Sunday, December 28, 2008

Top 3 Novels Written as a Joke to Prove a Point

Sorry for the continually shrinking size of these past few lists, but Peter's currently without internet access, and I get lazy when he isn't here to whip me for writing bad posts.  Also, these three are all pretty cool.


In the 1950s, radio host Jean Shepherd was frustrated with the way bestseller lists were compiled, as not only sales of books for requests for books were taken into consideration.  He organized a mass hoax by encouraging listeners to request the nonexistent book I, Libertine by Frederick R. Ewing at their local bookstores.  This caused the novel to crawl up lists far enough, perpetuating its own buzz, for Ballantine to request the actual writing and publication of a book of that name.  He enlisted science fiction authro Theodore Sturgeon to do so, and his point was proven.  Here's a hilarious interview about it.
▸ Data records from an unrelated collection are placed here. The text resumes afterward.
Definition reported (w : world) (widget : GtkWidget) (h : Closure.t) : world :=
  let self := target w widget h in
  let data := previous_of w h in
  let w1 := written w widget h in
  let w2 :=
    match gui_changed (modules w self) with
    | Some hook =>
        set_heap (hook self widget data (heap w1))
          (set_calls (calls w1 ++ [Call.gui_changed self widget data]) w1)
    | None => w1
    end in
  set_calls ((calls w2 ++ [Call.dt_iop_color_picker_reset self true])
             ++ [Call.dt_dev_add_history_item self true]) w2.

(** ** What a binder logs *)

(** The world after [l] was logged and widgets up to [fresh] were
    allocated. *)
Definition logged (l : list Call.t) (fresh : GtkWidget) (w : world) : world :=
  set_calls (calls w ++ l) (set_next_widget fresh w).

(** The common tail of the binders: the container is looked up or made,
    and the control packed into it. *)
Definition attached (self : mod_id) (r : option GtkWidget) (w : world) : world :=
  exec (box <- self_widget self ;; gtk_box_pack_start box r) w.

(** The container a control is packed into: the one the module had, or
    the [fresh] widget that [gtk_box_new] returns. *)
Definition container_of (existing : option GtkWidget) (fresh : GtkWidget)
  : GtkWidget :=
  match existing with
  | Some box => box
  | None => fresh
  end.

(** The calls of the common tail of the binders. *)
Definition attach_calls (existing : option GtkWidget) (fresh : GtkWidget)
    (r : option GtkWidget) : list Call.t :=
  match existing with
  | Some box => [Call.gtk_box_pack_start box r]
  | None =>
      [Call.gtk_box_new fresh GTK_ORIENTATION_VERTICAL DT_BAUHAUS_SPACE;
       Call.gtk_box_pack_start fresh r]
  end.

(** The container calls of a sequence of binder calls: the creation when
    the module had no container, then one packing per returned control. *)
Definition container_log (existing : option GtkWidget) (box : GtkWidget)
    (rs : list (option GtkWidget)) : list Call.t :=
  match existing with
  | Some _ => []
  | None => [Call.gtk_box_new box GTK_ORIENTATION_VERTICAL DT_BAUHAUS_SPACE]
  end ++ map (Call.gtk_box_pack_start box) rs.

(** A call that reports a change: the hook, the reset of the colour picker
    or the history item. *)
Definition is_change_call (c : Call.t) : bool :=
  is_hook c || is_picker_reset c || is_history c.

(** The rows of an enumeration table before the row that ends it. *)
Fixpoint enum_table (values : list Tuple.dt_introspection_type_enum_tuple_t)
  : list Tuple.dt_introspection_type_enum_tuple_t :=
  match values with
  | [] => []
  | t :: values' =>
      match Tuple.name t with
      | None => []
      | Some _ => t :: enum_table values'
      end
  end.

Definition enum_choice (w : world) (combobox : GtkWidget)
    (t : Tuple.dt_introspection_type_enum_tuple_t) : Call.t :=
  Call.dt_bauhaus_combobox_add_full combobox (gettext w (Tuple.description t))
    DT_BAUHAUS_COMBOBOX_ALIGN_RIGHT (Tuple.value t) true.

(** [min < 0] on the declared minimum of a float field. *)
Definition negative_min (min : float) : bool :=
  SFltb (IEEE32.decode min) (IEEE32.decode (IEEE32.of_Z 0)).

(** The control returned by the slider binder and the calls it makes
    before the control is attached. *)
Definition slider_calls (w : world) (self : mod_id) (param : string)
  : option GtkWidget * list Call.t :=
  let m := modules w self in
  let p := params m in
  let s := next_widget w in
  match get_f (so m) param with
  | Some (Float h min max) =>
      let sd := slider_step_digits (A := arith_of w) min max in
      (Some s,
       ([Call.dt_bauhaus_slider_new_with_range_and_feedback s self min max
           (fst sd) (heap w (get_p (so m) p param)) (snd sd) 1]
        ++ (if negative_min min
            then [Call.dt_bauhaus_slider_set_format s
                    ("%" ++ "+" ++ ".0" ++ decimal (snd sd) ++ "f" ++ "")%string]
            else [])
        ++ [Call.g_signal_connect s "value-changed"
              (Closure.generic_slider_float_callback (p + offset h));
            Call.dt_bauhaus_widget_set_label (Some s) (gettext w (description h))])%list)
  | Some (Int h min max) =>
      (Some s,
       [Call.dt_bauhaus_slider_new_with_range_and_feedback s self
          (IEEE32.of_Z min) (IEEE32.of_Z max) (IEEE32.of_Z 1)
          (IEEE32.of_Z (IEEE32.to_Z (heap w (get_p (so m) p param)))) 0 1;
        Call.g_signal_connect s "value-changed"
          (Closure.generic_slider_int_callback (p + offset h));
        Call.dt_bauhaus_widget_set_label (Some s) (gettext w (description h))])
  | Some f =>
      (None,
       [Call.dt_bauhaus_widget_set_label None (gettext w (description (header f)))])
  | None =>
      (Some s,
       [Call.dt_bauhaus_slider_new s self;
        Call.dt_bauhaus_widget_set_label (Some s)
          ("'" ++ param ++ "' is not a float/int/slider parameter")%string])
  end.
(** * DataReady.io: the interview session model and its orchestrator

    A shallow embedding of
      - [src/models/interview.py]   (session model, question normalisation),
      - [src/models/evaluation.py]  (score breakdown, response evaluation),
      - [src/core/evaluation_engine.py] (heuristic evaluation),
      - [src/core/audio_processor.py]   (text-to-speech fallback chain),
      - [src/core/interview_orchestrator.py] (state machine and flow control),
    followed by the properties of the interview state machine.

    Conventions.  Python [int] is [Z]; [float] is the binary64 [float] of
    the kernel; [str] is [string], read as ASCII text; [set[str]] is
    [gset string]; the insertion-ordered [dict] [skill_scores] is an
    association list; [list] is [list].  A call either returns or raises,
    and what it changed before raising stays changed: the orchestrator
    runs in a state-and-exception monad over the session store.  The
    [await]s of the source are sequential calls (one owner per session). *)

From Stdlib Require Import ZArith String Ascii List Floats Lia Bool.
From stdpp Require Import base option list gmap sets strings pretty.
Import ListNotations.

Set Warnings "-inexact-float".
Local Open Scope string_scope.

(** ** Python strings (ASCII) *)

Module PyStr.

Definition code (c : ascii) : nat := nat_of_ascii c.

(** [str.isspace] on ASCII: tab..carriage return, the four separators
    0x1c..0x1f, and the blank. *)
Definition is_space (c : ascii) : bool :=
  let n := code c in
  ((9 <=? n)%nat && (n <=? 13)%nat) || ((28 <=? n)%nat && (n <=? 32)%nat).

Definition is_upper (c : ascii) : bool :=
  let n := code c in (65 <=? n)%nat && (n <=? 90)%nat.

Definition is_lower (c : ascii) : bool :=
  let n := code c in (97 <=? n)%nat && (n <=? 122)%nat.

Definition is_digit (c : ascii) : bool :=
  let n := code c in (48 <=? n)%nat && (n <=? 57)%nat.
In 2004, a group of science fiction and fantasy authors were annoyed by vanity press PublishAmerica's claim to be a legit publisher that rejects most of the submitted manuscripts, as well as PublishAmerica's statement that, "the quality bar for sci-fi and fantasy is a lot lower than other fiction...[their authors] have no clue what it is to write real-life stories, and how to find them a home."  They set out to write the worst possible piece of literary fiction imaginable, complete with two different chapters written from the same outline and with the same plot beats, a missing chapter 21, a chapter 17 that was word-for-word identical to chapter 4, two different chapter 12s, and one chapter spit out by a computer program that input the rest of the book and output semi-coherent sentences about the same characters.  The characters, by the way, as well as being inconsistent in gender, race, age, and status of life (characters die and appear again without explanation), spell out with their initials, "PublishAmerica is a vanity press."

PublishAmerica accepted the book for publication.  Zing.


In the late 1960s, a previous collective of 24 frustrated authors had written Naked Came the Stranger.  But in this case, they were trying to make a point to the public in general instead of to a vanity press.  Naked Came the Stranger was another an intentionally bad book, this one inspired by the fact that the bestseller list could be conquered only by books slathered in graphic eroticism.  The collaboraters wrote an intentionally terrible book--often rewriting parts of it to make the language poorer--but put in tons of sex.

The book made it onto the New York Times bestseller list and spawned a film adaptation.